THE TASK
In the entries below, the lines from the one with "- SplitsService.v, module" through the one with "- MemoryResources.v, module" are to be copied exactly; both ends count.

SOURCE INFORMATION
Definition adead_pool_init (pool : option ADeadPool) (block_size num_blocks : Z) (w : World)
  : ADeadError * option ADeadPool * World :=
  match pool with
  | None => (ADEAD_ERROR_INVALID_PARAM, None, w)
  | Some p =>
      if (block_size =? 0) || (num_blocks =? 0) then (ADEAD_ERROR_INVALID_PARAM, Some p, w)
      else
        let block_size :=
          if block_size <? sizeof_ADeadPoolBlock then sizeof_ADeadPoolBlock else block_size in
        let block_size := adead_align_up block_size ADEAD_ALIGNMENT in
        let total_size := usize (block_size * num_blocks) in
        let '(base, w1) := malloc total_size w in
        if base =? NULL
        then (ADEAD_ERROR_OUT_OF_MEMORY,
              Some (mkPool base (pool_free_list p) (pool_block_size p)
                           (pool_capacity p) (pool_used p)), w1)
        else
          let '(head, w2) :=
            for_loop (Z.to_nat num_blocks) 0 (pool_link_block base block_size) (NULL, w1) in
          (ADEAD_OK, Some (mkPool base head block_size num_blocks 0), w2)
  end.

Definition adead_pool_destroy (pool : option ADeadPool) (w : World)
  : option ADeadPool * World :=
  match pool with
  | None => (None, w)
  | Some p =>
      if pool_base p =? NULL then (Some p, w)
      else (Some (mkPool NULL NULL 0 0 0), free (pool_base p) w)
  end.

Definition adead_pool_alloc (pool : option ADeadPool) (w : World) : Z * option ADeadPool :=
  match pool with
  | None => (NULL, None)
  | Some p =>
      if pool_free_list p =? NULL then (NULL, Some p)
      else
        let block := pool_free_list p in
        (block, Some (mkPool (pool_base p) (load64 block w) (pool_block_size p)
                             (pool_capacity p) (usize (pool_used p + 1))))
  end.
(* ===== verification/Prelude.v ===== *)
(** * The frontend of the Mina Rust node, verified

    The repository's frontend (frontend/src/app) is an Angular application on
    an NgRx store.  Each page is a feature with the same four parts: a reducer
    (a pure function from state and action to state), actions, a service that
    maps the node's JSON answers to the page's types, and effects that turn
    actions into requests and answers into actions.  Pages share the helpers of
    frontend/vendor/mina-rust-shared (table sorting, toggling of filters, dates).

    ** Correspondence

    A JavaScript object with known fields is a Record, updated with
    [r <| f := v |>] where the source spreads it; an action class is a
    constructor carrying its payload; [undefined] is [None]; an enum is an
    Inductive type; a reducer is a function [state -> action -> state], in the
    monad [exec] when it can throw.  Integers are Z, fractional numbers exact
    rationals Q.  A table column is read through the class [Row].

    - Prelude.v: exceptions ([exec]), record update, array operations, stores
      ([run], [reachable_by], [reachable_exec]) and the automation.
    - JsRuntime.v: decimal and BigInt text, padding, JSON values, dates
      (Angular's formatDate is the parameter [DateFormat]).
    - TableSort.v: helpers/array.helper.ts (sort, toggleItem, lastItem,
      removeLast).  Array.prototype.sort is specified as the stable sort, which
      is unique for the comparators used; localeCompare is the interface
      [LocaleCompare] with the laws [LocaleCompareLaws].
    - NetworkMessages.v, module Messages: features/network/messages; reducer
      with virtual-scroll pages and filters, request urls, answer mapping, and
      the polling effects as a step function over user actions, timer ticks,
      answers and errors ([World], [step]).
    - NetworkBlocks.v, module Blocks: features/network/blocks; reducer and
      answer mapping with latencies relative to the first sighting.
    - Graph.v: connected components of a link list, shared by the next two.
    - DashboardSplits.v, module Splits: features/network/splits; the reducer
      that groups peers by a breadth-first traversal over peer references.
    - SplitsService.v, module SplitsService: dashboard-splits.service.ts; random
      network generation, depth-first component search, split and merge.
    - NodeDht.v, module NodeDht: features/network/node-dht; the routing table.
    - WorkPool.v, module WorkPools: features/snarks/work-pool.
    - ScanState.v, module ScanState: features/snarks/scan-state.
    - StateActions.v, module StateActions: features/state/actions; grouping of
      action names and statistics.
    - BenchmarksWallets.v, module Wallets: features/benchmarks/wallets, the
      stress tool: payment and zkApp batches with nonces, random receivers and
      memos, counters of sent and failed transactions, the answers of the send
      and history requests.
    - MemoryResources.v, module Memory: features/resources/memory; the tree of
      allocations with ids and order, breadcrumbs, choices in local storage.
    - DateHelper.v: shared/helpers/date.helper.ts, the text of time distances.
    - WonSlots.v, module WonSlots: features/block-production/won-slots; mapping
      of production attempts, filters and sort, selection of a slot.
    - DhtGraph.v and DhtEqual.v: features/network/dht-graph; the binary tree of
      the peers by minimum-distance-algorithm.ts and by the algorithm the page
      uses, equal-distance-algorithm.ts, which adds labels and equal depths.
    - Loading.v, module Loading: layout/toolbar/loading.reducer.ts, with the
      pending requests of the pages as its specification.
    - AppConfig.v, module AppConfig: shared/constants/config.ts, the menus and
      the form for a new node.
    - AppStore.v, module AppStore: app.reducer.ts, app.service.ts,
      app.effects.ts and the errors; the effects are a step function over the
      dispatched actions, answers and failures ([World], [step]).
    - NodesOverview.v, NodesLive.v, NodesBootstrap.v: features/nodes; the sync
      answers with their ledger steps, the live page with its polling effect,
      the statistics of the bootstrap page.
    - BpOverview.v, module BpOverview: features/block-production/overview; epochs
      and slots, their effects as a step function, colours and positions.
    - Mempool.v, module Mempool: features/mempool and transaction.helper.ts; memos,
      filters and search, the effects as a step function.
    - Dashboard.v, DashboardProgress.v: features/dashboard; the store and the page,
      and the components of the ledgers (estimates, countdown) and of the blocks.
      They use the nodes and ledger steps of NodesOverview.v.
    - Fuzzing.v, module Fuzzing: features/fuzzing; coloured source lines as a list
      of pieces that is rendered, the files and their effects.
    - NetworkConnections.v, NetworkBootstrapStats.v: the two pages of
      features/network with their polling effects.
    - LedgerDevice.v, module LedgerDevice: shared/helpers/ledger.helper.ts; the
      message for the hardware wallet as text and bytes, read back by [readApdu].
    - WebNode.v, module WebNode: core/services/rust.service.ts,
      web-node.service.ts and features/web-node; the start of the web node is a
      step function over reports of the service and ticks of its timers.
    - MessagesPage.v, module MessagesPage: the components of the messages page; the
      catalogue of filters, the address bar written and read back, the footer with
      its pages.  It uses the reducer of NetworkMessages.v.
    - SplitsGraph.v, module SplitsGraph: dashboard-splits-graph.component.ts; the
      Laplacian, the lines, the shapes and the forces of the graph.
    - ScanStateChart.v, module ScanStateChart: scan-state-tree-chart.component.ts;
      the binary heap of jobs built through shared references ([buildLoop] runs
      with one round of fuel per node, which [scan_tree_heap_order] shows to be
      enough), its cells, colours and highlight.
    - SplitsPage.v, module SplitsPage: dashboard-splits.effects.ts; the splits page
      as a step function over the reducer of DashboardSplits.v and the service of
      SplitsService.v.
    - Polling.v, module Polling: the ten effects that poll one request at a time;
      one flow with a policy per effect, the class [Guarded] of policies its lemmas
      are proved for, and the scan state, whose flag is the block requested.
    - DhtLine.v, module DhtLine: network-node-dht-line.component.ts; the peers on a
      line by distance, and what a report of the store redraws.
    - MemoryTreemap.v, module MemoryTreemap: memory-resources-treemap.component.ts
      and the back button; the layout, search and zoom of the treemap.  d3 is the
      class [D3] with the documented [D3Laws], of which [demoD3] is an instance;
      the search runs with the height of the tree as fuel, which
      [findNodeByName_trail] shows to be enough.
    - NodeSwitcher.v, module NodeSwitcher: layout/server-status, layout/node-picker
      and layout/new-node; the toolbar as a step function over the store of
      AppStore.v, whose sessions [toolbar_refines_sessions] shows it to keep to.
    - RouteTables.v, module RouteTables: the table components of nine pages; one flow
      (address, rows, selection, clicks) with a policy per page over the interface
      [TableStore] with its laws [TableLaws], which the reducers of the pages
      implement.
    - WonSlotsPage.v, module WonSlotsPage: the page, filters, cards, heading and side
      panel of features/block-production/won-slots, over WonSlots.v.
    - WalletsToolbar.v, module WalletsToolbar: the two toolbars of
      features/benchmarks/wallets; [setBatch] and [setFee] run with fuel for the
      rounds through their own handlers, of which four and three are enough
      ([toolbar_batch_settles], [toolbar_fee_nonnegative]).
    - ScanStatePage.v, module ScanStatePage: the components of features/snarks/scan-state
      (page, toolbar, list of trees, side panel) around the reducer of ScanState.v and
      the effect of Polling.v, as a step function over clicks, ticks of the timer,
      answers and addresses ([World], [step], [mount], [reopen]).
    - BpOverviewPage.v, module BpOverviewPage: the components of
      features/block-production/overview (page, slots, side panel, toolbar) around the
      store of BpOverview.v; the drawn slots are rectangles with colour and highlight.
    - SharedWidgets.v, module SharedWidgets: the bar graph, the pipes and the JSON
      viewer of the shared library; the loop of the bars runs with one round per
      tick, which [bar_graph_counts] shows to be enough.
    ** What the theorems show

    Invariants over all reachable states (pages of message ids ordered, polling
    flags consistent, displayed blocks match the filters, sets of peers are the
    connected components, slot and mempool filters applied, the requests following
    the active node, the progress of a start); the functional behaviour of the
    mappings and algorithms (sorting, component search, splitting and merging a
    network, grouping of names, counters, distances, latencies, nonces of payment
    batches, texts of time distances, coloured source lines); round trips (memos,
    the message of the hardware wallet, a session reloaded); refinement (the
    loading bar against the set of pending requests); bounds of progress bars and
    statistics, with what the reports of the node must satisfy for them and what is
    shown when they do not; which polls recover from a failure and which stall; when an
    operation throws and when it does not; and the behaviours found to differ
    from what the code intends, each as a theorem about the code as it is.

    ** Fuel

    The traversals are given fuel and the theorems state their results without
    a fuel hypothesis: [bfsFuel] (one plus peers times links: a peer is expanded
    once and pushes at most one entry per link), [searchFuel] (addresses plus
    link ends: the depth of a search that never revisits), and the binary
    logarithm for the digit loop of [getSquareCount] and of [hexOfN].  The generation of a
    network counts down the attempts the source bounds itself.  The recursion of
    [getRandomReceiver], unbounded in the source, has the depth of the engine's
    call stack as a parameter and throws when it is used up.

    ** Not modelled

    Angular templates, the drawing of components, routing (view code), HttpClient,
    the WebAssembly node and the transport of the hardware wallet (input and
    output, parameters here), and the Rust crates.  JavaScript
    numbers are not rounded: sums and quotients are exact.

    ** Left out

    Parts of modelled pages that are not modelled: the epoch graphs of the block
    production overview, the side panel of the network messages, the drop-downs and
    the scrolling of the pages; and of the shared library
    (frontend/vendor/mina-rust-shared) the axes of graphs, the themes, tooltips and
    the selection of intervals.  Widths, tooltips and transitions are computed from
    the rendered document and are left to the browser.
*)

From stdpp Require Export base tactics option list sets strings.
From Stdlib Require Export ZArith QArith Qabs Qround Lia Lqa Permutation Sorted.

FINISHED TASK
    - SplitsService.v, module SplitsService: dashboard-splits.service.ts; random
      network generation, depth-first component search, split and merge.
    - NodeDht.v, module NodeDht: features/network/node-dht; the routing table.
    - WorkPool.v, module WorkPools: features/snarks/work-pool.
    - ScanState.v, module ScanState: features/snarks/scan-state.
    - StateActions.v, module StateActions: features/state/actions; grouping of
      action names and statistics.
    - BenchmarksWallets.v, module Wallets: features/benchmarks/wallets, the
      stress tool: payment and zkApp batches with nonces, random receivers and
      memos, counters of sent and failed transactions, the answers of the send
      and history requests.
    - MemoryResources.v, module Memory: features/resources/memory; the tree of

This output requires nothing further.